**WHAT THE TASK ASKS:** The first line of the entries below, the line containing "destruct (unitMap_text u", and every line between them should be repeated exactly, and nothing else.

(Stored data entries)
'''

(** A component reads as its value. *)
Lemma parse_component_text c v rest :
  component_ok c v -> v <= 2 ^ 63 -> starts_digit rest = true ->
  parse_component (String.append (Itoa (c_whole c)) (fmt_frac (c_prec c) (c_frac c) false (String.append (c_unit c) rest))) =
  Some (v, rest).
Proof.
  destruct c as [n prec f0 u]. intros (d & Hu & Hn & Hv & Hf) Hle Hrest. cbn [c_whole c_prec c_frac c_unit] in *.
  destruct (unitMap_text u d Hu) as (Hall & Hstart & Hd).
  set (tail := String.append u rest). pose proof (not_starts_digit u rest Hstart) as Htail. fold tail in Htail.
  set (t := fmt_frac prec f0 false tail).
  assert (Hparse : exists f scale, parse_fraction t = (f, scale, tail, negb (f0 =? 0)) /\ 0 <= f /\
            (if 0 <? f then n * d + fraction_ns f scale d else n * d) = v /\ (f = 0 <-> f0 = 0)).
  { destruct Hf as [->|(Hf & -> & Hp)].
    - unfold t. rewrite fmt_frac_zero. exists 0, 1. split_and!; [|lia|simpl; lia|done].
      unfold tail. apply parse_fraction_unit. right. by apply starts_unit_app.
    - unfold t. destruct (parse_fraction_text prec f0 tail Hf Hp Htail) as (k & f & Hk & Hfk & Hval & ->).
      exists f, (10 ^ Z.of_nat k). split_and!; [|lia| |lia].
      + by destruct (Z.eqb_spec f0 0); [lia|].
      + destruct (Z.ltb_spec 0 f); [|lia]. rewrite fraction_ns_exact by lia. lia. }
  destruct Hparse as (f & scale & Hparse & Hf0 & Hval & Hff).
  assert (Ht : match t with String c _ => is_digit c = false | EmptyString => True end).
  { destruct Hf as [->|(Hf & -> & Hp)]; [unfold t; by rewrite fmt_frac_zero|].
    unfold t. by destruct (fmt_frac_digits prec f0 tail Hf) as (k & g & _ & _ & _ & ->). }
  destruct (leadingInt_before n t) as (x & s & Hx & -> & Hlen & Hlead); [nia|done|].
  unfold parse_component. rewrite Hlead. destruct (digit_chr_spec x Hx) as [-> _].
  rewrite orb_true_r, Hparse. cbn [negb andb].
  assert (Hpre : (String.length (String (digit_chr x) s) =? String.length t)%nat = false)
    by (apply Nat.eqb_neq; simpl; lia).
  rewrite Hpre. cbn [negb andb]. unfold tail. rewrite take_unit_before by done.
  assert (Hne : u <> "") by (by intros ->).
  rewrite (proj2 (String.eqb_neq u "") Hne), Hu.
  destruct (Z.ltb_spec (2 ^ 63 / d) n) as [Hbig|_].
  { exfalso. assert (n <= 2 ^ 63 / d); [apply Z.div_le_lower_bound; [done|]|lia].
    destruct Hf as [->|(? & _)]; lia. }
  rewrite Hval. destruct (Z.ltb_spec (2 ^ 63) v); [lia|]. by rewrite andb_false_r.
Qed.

'''

**EXPECTED ANSWER:**
(** A component reads as its value. *)
Lemma parse_component_text c v rest :
  component_ok c v -> v <= 2 ^ 63 -> starts_digit rest = true ->
  parse_component (String.append (Itoa (c_whole c)) (fmt_frac (c_prec c) (c_frac c) false (String.append (c_unit c) rest))) =
  Some (v, rest).
Proof.
  destruct c as [n prec f0 u]. intros (d & Hu & Hn & Hv & Hf) Hle Hrest. cbn [c_whole c_prec c_frac c_unit] in *.
  destruct (unitMap_text u d Hu) as (Hall & Hstart & Hd).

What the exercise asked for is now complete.